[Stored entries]
________________
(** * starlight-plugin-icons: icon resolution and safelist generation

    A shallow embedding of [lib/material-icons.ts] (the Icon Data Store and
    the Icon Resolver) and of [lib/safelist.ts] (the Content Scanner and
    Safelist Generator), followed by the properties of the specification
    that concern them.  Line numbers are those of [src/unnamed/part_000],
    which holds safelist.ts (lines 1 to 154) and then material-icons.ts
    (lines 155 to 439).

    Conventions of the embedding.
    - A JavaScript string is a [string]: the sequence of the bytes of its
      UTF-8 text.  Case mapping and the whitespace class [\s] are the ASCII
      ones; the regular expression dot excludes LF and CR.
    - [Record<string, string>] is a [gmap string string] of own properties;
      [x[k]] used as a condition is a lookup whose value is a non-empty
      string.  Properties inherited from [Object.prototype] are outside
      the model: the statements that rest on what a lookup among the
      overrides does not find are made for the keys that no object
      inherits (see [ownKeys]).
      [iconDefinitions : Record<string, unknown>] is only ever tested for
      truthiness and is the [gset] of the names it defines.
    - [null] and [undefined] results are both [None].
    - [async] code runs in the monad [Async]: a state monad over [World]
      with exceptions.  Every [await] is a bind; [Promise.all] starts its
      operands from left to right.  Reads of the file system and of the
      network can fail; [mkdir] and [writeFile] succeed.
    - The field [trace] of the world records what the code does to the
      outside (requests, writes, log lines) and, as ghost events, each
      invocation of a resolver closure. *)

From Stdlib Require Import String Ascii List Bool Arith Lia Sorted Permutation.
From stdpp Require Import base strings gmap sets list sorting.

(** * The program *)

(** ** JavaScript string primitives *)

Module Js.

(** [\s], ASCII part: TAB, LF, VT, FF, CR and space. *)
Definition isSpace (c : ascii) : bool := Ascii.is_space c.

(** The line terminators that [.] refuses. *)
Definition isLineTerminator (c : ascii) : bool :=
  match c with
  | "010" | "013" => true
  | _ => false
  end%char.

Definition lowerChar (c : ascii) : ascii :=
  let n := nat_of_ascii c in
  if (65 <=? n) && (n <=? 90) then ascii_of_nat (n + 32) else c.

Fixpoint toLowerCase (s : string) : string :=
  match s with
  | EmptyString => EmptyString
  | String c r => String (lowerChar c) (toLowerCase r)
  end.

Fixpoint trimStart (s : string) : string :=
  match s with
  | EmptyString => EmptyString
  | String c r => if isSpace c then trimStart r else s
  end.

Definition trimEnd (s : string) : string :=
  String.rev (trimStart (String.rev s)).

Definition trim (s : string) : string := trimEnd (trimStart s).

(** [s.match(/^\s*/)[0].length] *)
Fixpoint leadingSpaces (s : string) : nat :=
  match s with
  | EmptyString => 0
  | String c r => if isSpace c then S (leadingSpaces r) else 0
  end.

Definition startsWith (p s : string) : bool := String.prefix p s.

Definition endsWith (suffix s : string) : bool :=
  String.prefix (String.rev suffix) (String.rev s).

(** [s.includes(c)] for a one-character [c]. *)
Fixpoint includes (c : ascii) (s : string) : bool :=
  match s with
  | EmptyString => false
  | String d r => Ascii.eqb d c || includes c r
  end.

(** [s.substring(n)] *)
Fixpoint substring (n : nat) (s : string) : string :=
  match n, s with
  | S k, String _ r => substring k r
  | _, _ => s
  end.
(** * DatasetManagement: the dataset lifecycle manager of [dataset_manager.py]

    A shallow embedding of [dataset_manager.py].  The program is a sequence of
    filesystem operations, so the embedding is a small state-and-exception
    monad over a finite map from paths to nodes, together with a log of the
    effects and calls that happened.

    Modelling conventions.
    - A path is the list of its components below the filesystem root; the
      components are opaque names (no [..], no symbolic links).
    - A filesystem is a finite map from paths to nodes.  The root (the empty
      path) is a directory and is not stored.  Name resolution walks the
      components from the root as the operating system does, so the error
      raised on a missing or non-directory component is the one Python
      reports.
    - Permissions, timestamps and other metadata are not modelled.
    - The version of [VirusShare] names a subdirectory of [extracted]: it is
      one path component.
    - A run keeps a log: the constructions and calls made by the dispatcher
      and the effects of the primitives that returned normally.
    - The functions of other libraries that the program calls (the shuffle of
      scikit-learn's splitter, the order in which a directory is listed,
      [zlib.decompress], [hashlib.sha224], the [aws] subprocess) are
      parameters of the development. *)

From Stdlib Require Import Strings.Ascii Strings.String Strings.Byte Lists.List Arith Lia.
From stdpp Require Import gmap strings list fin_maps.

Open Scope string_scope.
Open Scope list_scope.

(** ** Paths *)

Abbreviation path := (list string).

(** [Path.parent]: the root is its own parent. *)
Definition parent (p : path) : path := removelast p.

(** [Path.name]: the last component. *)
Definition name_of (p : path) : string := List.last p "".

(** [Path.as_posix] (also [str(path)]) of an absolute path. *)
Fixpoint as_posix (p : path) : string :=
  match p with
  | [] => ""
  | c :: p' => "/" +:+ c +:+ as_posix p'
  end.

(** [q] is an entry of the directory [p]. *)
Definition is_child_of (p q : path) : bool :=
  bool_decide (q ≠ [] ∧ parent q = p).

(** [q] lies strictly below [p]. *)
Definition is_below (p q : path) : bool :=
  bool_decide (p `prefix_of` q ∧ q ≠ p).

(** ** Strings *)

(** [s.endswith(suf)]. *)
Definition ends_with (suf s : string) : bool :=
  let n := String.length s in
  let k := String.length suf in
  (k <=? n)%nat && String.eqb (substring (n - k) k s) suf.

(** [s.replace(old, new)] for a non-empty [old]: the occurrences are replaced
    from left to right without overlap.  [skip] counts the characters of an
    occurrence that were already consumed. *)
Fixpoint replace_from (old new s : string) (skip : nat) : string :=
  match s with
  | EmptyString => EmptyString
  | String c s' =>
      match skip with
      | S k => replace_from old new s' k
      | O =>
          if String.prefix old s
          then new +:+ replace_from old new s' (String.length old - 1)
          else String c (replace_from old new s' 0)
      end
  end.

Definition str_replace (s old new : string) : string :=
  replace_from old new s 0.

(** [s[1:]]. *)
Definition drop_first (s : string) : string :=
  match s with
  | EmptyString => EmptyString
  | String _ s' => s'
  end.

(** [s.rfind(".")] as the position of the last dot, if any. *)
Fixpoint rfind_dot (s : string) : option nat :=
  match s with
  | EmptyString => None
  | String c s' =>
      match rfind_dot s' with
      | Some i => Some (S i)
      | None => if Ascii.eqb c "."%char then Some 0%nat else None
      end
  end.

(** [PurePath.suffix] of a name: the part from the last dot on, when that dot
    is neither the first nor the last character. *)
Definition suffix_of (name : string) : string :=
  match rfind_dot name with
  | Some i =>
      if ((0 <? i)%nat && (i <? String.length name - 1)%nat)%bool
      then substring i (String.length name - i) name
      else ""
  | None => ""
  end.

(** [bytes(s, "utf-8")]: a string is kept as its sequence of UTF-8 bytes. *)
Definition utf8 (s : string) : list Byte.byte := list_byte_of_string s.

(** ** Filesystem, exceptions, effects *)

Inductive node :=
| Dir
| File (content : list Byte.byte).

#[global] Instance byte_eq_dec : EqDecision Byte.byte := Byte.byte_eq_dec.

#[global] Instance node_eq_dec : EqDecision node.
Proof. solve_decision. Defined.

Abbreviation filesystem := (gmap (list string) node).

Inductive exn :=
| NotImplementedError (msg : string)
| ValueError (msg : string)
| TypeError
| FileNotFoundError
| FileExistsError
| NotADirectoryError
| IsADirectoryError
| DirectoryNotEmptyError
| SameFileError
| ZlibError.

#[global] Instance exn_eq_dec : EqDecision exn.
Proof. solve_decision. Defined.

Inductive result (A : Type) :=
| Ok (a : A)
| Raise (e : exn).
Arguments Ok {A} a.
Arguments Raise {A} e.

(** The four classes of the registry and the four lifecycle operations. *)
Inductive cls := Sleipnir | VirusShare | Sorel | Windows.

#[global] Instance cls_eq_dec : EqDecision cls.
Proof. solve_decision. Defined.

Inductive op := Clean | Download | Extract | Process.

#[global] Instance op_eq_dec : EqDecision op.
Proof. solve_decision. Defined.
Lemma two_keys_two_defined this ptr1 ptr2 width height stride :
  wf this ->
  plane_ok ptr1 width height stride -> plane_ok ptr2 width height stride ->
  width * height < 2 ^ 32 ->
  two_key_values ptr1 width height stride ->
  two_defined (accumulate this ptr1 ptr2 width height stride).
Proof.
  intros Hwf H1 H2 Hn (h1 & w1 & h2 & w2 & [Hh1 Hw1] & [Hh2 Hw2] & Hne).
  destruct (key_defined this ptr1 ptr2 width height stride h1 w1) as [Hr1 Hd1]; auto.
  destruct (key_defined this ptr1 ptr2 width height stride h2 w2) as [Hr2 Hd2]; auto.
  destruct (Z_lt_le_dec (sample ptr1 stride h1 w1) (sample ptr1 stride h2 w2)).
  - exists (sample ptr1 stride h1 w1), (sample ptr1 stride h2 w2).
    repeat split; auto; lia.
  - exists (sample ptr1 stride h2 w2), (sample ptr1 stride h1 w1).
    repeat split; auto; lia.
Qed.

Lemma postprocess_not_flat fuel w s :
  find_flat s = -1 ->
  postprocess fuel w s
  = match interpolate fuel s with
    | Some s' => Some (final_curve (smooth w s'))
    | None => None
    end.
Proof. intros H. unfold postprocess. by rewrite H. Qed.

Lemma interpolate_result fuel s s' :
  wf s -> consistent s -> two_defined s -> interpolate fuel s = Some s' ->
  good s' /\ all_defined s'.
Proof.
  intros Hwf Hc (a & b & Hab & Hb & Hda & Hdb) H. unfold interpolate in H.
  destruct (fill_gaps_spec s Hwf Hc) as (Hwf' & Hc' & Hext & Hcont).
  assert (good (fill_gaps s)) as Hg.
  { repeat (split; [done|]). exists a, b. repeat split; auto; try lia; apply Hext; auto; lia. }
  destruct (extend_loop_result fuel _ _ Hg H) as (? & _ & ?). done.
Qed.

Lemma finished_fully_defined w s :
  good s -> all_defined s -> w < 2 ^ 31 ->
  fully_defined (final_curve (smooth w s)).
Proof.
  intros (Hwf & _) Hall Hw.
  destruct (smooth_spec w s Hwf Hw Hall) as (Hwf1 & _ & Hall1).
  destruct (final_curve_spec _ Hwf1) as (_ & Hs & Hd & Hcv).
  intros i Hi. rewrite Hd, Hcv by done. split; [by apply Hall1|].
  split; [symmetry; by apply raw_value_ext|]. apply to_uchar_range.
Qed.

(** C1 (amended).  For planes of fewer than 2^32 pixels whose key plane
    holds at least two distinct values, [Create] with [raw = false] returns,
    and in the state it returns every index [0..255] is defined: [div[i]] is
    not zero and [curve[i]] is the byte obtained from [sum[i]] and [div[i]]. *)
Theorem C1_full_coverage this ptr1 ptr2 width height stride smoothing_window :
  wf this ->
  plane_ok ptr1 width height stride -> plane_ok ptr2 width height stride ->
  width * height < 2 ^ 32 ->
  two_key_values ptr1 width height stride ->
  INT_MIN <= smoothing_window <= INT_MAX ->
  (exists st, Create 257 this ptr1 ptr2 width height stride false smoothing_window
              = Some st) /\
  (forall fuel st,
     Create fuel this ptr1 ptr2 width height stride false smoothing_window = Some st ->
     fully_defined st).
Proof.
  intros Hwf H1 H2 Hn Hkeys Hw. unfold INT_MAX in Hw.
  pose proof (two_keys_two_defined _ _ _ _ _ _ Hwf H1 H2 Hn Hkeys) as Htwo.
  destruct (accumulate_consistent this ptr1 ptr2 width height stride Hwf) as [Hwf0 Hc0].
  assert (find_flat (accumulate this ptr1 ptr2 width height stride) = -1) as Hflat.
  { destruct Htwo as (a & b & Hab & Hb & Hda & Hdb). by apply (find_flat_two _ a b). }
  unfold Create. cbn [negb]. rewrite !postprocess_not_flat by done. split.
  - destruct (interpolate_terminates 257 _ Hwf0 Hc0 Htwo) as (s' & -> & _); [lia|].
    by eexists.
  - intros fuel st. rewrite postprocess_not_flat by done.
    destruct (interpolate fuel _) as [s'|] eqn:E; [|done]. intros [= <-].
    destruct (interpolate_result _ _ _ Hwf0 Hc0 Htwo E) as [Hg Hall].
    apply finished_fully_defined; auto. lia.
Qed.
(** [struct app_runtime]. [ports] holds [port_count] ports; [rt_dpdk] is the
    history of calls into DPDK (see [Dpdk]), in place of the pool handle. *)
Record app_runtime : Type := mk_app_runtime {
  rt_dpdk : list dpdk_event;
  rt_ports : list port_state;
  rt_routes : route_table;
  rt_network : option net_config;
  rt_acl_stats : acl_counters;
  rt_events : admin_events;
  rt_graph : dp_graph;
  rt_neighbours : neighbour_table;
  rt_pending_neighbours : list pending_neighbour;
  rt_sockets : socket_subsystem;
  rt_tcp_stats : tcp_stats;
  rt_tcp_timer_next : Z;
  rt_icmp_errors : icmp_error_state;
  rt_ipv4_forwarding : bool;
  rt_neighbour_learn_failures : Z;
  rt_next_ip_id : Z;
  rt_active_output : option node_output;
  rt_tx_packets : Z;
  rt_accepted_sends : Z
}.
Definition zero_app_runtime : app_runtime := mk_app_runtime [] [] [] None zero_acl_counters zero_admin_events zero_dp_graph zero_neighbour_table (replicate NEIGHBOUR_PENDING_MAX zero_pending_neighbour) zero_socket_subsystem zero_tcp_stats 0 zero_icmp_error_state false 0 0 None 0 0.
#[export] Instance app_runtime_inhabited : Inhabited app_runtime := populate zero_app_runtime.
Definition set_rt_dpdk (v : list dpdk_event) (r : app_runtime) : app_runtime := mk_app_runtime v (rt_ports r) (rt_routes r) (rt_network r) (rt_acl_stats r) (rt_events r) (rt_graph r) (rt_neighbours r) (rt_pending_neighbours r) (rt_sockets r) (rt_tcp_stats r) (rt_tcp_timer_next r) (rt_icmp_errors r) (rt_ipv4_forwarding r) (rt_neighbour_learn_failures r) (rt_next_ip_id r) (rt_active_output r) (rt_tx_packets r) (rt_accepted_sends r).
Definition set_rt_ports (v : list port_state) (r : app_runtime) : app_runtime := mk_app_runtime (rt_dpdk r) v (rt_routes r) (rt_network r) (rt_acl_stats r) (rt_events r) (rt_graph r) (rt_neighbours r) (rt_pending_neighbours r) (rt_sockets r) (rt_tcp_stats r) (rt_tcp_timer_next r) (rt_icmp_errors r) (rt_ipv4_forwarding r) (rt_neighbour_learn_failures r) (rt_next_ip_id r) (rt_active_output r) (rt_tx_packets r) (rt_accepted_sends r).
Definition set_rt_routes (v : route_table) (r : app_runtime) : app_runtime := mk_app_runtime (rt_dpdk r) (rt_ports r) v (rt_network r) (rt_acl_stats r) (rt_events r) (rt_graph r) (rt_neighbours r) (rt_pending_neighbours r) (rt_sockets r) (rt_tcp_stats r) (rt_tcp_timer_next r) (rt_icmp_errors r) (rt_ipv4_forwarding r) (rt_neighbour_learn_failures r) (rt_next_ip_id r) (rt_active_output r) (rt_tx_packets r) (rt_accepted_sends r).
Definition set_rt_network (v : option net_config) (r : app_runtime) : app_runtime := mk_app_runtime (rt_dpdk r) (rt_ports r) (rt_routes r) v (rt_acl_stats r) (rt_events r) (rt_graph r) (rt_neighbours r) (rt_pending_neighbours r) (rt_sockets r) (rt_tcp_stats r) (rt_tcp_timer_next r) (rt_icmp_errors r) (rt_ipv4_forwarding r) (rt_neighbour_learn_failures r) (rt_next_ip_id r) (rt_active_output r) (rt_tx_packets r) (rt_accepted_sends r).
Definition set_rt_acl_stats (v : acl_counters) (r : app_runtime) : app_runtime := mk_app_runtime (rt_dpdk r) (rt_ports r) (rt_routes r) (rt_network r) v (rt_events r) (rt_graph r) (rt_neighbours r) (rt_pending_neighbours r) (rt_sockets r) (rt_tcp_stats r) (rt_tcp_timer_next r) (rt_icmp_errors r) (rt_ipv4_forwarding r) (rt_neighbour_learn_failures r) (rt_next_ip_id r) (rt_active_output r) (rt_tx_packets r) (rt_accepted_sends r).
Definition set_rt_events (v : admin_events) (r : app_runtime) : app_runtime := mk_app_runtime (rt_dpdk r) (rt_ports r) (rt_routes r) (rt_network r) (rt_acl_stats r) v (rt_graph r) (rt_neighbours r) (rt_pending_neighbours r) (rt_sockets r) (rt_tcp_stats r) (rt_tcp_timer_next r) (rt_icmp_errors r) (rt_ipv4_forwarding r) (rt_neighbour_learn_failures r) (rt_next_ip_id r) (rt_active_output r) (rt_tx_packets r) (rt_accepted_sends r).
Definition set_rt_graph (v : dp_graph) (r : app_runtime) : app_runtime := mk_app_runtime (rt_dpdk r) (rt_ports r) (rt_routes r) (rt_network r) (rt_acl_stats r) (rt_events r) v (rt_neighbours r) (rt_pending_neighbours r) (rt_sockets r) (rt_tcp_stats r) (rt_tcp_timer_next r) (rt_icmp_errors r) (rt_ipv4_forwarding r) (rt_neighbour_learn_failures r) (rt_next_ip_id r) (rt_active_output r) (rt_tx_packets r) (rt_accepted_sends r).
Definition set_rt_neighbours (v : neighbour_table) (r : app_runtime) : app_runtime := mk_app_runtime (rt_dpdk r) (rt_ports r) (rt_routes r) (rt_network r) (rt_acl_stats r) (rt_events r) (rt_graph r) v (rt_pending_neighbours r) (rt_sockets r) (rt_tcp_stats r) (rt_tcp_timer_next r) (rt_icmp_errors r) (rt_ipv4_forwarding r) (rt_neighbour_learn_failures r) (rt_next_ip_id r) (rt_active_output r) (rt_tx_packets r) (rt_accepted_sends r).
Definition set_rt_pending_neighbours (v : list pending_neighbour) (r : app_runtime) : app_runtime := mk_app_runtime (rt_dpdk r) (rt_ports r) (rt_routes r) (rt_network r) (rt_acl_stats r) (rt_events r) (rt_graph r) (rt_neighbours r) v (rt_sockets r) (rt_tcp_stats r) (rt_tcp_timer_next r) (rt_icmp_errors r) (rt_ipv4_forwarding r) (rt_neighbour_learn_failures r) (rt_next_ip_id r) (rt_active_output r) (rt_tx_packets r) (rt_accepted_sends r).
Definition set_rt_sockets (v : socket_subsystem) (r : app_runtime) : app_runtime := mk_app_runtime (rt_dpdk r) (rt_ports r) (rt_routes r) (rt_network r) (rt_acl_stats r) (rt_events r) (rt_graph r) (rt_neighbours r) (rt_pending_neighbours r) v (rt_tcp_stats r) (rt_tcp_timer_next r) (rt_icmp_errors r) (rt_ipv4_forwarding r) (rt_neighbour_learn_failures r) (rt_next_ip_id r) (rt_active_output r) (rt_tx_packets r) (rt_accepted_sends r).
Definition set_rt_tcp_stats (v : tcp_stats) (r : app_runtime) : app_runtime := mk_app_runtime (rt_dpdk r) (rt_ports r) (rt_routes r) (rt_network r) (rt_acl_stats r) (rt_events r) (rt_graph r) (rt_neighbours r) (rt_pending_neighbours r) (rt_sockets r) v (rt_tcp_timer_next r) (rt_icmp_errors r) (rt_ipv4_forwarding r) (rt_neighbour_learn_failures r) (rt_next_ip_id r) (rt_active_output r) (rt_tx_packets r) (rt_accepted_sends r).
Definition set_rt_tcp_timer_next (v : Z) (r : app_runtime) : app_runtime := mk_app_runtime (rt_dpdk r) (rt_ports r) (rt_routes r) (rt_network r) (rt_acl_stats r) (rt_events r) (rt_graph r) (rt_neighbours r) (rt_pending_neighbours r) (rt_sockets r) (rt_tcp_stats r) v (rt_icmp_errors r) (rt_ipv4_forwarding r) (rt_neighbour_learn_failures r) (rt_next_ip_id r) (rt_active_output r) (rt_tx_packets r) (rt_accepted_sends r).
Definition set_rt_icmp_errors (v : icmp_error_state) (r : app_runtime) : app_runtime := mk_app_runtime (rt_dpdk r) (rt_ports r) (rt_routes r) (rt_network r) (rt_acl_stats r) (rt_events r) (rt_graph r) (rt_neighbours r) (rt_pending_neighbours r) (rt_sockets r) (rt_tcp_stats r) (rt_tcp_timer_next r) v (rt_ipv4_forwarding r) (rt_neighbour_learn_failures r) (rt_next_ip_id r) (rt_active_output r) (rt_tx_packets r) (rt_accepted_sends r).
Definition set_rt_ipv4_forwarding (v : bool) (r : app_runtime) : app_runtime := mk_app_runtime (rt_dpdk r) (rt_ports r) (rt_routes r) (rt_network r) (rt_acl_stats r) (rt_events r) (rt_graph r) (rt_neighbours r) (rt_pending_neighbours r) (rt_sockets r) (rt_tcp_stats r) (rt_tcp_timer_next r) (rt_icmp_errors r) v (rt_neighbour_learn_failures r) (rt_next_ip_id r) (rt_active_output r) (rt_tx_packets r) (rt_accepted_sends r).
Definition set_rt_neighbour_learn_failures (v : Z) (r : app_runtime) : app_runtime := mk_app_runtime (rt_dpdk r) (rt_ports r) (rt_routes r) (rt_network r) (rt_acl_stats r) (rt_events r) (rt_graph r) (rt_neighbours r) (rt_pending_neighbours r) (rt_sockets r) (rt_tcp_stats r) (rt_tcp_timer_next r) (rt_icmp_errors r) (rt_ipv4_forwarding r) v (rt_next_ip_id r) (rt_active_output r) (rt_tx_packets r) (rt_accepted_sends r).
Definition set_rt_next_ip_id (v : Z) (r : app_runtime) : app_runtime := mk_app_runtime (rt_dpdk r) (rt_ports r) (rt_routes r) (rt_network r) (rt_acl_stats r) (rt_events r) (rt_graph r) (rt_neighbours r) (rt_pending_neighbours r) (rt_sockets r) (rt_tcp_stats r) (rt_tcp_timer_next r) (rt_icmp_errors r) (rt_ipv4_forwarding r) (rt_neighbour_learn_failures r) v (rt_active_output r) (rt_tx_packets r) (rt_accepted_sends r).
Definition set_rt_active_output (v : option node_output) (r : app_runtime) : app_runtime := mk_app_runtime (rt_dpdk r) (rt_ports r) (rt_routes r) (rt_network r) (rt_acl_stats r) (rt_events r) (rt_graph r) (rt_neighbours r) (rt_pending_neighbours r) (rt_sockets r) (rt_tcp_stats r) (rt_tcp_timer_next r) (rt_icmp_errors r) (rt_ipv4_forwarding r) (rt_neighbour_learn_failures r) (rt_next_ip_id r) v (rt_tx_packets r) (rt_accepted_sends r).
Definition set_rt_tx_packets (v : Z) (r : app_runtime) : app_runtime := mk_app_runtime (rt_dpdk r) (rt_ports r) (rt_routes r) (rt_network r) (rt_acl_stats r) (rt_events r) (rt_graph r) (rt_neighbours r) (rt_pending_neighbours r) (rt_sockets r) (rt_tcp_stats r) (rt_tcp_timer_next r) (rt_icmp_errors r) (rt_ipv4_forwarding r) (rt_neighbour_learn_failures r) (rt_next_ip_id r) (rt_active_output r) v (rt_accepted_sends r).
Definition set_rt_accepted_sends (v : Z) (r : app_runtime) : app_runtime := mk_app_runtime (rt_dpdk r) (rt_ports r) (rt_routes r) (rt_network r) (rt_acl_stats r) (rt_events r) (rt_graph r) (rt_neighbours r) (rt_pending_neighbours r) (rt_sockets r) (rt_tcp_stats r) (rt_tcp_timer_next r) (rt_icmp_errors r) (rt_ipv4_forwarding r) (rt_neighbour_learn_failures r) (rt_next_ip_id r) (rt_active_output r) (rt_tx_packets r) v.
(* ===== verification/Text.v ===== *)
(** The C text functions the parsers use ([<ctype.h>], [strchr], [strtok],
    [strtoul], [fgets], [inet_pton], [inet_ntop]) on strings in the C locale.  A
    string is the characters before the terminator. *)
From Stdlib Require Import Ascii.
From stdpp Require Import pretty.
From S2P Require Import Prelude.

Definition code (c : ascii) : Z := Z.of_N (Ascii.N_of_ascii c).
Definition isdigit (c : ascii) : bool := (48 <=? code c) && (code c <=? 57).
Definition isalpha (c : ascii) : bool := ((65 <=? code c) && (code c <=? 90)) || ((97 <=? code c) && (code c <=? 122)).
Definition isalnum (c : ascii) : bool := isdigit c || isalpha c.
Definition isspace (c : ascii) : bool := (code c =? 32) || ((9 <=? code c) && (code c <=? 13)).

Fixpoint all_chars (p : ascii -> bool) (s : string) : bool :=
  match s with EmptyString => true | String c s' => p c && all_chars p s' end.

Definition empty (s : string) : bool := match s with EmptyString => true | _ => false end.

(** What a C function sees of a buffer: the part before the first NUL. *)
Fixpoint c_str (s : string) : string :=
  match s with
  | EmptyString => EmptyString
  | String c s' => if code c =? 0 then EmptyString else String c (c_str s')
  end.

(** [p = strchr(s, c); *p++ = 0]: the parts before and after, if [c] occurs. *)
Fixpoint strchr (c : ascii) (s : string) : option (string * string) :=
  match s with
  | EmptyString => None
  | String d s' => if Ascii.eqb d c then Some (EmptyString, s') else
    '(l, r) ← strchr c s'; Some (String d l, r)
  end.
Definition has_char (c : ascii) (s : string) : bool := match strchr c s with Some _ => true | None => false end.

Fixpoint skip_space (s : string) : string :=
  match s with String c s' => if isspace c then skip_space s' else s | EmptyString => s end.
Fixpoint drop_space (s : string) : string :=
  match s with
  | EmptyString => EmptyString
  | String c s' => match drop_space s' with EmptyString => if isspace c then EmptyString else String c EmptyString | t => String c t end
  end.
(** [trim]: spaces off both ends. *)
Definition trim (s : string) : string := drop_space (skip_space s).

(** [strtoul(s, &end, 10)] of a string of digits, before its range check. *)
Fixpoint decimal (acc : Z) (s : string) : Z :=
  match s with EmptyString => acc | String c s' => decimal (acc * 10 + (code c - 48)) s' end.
________________
▸ **The task**
Copy all the lines from the data above that hold the word "Require".

▸ **Result for this exercise**
From Stdlib Require Import String Ascii List Bool Arith Lia Sorted Permutation.
From stdpp Require Import base strings gmap sets list sorting.
From Stdlib Require Import Strings.Ascii Strings.String Strings.Byte Lists.List Arith Lia.
From stdpp Require Import gmap strings list fin_maps.
From Stdlib Require Import Ascii.
From stdpp Require Import pretty.
From S2P Require Import Prelude.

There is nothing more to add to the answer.